What to work on:
Your task is to find every line of the listing that includes "TypeError" and copy it.

Material for this task:
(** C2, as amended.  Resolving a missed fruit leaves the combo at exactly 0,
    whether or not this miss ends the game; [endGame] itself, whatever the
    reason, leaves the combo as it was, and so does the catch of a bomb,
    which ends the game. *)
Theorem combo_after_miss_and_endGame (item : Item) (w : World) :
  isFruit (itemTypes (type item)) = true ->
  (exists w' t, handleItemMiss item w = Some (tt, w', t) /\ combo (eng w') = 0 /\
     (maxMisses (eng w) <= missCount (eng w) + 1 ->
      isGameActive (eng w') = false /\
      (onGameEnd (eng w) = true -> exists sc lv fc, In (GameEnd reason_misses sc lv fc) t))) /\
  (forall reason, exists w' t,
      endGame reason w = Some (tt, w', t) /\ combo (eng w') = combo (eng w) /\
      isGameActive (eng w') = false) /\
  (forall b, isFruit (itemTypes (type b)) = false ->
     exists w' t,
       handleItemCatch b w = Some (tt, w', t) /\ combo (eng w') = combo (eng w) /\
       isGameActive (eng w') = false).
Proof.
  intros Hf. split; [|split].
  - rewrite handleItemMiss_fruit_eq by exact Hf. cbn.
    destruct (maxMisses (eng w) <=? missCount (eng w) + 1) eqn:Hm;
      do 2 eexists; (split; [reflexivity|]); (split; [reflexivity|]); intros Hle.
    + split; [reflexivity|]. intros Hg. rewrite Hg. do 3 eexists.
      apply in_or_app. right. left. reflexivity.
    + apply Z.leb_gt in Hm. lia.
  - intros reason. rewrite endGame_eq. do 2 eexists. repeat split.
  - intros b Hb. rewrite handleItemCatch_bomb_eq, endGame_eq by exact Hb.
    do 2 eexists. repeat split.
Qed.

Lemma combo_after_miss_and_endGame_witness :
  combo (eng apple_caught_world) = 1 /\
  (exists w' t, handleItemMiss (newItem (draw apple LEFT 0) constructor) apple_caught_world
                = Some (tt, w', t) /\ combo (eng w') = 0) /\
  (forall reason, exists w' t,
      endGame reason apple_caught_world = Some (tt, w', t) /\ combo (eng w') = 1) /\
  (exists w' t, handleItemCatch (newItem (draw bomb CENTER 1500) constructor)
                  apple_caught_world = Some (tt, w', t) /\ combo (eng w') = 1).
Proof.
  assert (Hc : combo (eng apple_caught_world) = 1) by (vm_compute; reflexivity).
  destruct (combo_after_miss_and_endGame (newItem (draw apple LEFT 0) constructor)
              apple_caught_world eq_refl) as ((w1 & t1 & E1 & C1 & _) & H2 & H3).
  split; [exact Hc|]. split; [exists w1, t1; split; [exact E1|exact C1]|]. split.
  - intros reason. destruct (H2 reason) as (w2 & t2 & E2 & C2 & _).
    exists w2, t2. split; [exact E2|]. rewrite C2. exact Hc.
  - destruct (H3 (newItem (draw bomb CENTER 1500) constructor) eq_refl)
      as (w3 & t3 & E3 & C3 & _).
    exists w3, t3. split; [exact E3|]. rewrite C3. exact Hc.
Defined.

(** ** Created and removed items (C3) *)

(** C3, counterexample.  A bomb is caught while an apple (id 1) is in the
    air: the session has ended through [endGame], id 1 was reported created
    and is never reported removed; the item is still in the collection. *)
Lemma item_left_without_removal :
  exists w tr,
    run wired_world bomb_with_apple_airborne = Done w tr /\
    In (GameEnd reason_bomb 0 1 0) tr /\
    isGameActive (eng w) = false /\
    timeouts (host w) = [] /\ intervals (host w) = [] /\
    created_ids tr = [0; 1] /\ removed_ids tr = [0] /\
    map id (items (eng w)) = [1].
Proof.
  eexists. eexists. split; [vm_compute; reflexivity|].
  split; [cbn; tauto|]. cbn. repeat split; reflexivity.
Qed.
...
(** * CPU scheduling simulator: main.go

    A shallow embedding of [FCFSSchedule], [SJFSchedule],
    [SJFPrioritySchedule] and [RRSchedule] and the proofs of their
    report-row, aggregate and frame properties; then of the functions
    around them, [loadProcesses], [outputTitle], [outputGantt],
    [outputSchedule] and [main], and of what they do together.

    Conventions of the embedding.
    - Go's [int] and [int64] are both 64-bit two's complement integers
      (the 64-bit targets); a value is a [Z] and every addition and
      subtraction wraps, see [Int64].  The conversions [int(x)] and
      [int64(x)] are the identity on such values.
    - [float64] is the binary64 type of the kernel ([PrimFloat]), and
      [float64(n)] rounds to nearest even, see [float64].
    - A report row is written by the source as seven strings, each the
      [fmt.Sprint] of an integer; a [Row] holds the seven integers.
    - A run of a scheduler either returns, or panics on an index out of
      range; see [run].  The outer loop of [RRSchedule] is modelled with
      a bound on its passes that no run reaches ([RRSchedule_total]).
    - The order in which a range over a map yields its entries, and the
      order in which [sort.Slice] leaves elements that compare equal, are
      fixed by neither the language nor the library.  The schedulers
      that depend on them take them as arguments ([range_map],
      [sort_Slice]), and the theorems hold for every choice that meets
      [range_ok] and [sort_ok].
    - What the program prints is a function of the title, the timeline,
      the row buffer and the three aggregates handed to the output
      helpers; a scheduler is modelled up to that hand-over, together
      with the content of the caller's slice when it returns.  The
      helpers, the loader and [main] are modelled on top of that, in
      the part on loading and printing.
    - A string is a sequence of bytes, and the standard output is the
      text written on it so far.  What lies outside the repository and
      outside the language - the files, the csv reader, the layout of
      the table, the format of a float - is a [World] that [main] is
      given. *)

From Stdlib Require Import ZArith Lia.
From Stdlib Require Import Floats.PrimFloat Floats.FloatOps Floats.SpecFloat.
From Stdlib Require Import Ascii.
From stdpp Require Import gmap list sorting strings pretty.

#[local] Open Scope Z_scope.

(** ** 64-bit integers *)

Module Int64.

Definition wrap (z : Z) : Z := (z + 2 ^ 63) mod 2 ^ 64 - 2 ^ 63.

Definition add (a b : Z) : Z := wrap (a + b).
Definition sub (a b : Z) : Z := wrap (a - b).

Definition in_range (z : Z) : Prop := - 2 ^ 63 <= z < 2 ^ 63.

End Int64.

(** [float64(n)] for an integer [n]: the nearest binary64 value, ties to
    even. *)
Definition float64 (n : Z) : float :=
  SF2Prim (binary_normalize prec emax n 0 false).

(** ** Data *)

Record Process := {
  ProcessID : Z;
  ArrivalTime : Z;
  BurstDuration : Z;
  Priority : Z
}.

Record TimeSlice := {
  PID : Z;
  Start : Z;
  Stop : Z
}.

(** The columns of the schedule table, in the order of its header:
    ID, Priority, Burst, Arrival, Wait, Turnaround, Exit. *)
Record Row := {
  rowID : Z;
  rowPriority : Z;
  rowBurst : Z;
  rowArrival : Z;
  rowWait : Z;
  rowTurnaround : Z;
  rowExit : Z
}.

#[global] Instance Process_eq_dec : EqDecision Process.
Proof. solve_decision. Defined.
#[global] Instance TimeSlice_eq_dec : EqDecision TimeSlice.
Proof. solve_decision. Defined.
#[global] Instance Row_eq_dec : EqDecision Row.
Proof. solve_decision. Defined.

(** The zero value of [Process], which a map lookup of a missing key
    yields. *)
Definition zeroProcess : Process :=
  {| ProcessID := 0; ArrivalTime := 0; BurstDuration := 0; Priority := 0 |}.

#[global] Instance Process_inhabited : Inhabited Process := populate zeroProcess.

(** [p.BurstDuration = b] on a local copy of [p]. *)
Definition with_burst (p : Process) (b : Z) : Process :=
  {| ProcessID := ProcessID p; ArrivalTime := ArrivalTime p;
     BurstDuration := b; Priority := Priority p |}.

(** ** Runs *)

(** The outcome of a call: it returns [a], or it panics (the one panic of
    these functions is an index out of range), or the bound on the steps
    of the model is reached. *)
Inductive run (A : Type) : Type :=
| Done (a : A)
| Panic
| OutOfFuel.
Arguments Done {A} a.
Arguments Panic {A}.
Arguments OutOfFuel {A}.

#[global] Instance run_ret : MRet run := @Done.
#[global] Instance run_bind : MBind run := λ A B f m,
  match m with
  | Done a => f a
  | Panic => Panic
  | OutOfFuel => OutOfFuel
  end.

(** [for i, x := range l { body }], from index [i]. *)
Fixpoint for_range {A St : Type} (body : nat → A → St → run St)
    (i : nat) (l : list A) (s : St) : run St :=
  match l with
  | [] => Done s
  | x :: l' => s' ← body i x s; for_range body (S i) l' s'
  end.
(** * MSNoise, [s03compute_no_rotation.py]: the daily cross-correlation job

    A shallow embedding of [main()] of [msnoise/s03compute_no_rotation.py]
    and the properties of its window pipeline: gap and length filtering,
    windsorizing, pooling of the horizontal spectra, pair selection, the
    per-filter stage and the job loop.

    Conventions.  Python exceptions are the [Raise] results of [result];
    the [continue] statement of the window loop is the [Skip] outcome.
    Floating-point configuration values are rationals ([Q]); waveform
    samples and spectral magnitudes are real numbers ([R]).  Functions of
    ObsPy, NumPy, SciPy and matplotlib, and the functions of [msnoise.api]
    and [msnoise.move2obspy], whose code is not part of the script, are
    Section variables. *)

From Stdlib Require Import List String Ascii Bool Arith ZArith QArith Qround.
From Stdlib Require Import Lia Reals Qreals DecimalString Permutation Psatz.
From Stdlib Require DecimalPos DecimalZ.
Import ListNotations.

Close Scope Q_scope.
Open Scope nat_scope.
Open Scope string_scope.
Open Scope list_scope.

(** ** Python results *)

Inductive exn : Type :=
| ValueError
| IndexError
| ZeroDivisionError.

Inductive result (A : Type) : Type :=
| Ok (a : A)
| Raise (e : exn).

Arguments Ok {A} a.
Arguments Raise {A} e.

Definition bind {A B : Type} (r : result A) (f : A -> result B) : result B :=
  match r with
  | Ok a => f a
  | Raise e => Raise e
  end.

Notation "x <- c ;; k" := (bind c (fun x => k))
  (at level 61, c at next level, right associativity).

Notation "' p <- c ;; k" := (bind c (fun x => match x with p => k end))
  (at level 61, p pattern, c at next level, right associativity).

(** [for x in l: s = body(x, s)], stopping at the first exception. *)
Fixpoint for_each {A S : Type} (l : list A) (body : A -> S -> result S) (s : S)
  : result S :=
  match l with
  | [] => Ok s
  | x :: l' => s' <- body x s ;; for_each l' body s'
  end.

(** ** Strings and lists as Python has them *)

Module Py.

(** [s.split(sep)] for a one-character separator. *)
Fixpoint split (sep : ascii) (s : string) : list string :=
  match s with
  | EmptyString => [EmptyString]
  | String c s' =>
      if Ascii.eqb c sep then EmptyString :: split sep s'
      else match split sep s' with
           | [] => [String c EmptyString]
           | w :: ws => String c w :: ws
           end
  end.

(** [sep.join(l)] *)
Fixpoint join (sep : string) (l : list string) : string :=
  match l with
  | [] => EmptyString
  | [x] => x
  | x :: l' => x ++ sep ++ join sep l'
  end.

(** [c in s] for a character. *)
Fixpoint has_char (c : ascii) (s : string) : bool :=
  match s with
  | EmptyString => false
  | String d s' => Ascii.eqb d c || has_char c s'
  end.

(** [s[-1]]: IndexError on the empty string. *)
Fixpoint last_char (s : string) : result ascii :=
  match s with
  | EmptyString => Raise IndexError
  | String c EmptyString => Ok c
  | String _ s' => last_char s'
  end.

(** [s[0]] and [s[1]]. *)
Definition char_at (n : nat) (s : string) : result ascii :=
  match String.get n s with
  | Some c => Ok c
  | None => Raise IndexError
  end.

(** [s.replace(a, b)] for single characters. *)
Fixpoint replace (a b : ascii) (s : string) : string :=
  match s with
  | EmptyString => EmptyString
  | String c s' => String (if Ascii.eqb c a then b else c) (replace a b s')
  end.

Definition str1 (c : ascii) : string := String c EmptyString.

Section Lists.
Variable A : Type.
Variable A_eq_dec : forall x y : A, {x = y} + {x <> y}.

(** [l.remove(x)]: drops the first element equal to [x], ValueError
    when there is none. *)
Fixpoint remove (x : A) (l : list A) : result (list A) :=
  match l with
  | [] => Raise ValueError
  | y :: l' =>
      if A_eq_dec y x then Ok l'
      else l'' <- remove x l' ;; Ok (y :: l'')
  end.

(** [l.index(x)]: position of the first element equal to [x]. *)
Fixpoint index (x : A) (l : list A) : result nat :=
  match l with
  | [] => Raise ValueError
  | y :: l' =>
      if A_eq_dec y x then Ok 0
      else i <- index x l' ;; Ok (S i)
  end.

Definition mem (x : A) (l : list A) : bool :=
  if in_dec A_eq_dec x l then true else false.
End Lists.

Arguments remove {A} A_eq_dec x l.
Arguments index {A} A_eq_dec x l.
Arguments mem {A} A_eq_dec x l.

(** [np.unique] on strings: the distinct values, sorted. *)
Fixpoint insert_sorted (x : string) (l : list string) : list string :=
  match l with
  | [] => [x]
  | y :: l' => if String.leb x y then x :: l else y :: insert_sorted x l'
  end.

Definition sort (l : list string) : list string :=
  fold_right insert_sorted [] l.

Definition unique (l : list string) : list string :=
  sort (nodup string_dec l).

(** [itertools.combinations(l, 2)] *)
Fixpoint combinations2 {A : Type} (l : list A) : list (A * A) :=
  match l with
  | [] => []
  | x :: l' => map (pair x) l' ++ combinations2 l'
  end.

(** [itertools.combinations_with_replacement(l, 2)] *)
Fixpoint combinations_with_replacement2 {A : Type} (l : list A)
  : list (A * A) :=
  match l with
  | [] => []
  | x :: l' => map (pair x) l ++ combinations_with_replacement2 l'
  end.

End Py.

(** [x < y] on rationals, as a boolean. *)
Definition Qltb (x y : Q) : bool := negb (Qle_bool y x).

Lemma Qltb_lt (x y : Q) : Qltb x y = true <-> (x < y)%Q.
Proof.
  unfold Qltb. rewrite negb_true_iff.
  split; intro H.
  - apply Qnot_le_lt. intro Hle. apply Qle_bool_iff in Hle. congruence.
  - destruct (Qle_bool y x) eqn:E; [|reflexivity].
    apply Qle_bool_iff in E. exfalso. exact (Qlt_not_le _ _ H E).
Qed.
...
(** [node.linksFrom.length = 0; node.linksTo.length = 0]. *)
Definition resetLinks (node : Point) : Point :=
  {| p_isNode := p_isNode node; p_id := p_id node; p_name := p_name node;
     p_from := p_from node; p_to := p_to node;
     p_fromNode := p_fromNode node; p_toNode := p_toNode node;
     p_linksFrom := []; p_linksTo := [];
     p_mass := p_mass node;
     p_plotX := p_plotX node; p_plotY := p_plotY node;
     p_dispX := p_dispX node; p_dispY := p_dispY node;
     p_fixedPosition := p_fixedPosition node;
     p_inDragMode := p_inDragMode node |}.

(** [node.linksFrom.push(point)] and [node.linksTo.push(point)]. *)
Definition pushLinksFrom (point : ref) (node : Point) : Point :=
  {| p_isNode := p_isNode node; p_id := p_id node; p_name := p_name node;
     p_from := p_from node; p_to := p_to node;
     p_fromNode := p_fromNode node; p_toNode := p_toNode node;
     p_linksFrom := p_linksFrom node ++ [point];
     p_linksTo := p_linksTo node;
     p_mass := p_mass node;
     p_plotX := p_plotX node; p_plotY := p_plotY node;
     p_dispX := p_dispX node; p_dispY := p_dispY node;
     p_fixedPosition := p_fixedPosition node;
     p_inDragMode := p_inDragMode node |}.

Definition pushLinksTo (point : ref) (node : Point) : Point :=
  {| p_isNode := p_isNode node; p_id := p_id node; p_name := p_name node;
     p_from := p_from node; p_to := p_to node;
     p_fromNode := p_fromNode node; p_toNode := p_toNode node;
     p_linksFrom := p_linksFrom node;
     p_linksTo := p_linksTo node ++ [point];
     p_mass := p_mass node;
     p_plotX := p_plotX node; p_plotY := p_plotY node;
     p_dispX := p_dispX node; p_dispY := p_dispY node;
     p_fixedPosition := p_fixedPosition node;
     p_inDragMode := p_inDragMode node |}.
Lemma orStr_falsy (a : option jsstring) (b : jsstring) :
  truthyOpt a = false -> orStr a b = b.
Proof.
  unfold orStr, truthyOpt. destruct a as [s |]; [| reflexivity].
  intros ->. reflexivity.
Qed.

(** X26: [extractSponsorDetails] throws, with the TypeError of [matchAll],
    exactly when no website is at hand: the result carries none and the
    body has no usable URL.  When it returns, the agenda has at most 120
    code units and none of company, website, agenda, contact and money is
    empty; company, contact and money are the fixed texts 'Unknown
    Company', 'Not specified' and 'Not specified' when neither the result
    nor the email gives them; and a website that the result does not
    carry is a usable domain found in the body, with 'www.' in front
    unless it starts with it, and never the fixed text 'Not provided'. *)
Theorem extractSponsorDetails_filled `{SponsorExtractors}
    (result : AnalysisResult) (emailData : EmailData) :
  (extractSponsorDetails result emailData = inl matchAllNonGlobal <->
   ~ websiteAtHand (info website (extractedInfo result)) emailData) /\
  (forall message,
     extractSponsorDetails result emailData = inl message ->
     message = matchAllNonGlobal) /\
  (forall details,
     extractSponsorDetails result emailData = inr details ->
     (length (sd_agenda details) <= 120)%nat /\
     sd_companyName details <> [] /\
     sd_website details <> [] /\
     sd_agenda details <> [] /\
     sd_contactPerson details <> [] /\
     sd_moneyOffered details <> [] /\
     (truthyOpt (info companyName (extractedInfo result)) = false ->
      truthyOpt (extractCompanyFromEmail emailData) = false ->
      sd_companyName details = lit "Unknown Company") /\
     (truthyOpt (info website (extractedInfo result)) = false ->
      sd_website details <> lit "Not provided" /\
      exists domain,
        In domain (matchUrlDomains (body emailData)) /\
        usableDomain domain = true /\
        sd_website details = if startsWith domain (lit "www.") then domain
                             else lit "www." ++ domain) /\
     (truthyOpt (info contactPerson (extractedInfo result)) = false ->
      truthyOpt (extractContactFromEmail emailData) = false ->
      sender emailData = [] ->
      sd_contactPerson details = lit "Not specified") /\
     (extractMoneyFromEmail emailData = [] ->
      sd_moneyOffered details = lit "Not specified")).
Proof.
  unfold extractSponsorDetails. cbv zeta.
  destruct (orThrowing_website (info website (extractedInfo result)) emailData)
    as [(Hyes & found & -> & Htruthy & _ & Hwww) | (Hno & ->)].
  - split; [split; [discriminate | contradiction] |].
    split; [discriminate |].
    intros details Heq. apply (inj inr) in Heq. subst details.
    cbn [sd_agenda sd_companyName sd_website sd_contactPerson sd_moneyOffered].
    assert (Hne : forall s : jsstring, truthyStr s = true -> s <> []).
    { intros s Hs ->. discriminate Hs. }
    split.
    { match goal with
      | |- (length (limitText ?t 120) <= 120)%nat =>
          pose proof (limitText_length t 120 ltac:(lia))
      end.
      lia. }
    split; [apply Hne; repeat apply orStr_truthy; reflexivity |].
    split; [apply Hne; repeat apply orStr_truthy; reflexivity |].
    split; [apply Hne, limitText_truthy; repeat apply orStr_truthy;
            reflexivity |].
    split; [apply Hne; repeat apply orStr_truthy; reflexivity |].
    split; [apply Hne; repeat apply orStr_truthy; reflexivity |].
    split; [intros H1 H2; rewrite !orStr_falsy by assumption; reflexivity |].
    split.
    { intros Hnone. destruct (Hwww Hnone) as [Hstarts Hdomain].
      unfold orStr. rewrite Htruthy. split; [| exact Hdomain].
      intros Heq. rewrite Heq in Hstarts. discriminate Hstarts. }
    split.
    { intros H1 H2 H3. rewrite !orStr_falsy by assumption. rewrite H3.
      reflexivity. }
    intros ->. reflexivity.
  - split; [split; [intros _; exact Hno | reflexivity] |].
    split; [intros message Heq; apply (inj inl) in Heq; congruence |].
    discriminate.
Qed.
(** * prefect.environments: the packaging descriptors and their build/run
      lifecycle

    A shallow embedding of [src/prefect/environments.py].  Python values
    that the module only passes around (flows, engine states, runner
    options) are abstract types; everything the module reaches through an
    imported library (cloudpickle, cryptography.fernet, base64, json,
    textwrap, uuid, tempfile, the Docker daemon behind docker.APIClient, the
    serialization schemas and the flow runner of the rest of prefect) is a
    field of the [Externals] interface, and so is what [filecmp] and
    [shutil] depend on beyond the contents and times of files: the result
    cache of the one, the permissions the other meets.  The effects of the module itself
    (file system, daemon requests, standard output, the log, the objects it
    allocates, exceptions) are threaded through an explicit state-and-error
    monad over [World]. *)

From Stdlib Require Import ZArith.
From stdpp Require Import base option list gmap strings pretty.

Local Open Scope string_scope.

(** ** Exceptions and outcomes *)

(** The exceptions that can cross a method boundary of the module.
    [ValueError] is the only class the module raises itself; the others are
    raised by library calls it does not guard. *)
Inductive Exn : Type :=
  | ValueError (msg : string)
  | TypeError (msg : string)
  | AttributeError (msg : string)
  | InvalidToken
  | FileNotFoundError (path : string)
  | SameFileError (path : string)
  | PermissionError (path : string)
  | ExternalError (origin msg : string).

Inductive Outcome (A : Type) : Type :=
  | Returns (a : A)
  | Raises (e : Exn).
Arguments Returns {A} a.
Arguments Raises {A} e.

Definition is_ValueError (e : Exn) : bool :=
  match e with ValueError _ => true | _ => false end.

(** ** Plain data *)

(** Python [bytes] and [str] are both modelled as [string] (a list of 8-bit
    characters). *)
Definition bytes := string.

Exercise result:
(** X26: [extractSponsorDetails] throws, with the TypeError of [matchAll],
  | TypeError (msg : string)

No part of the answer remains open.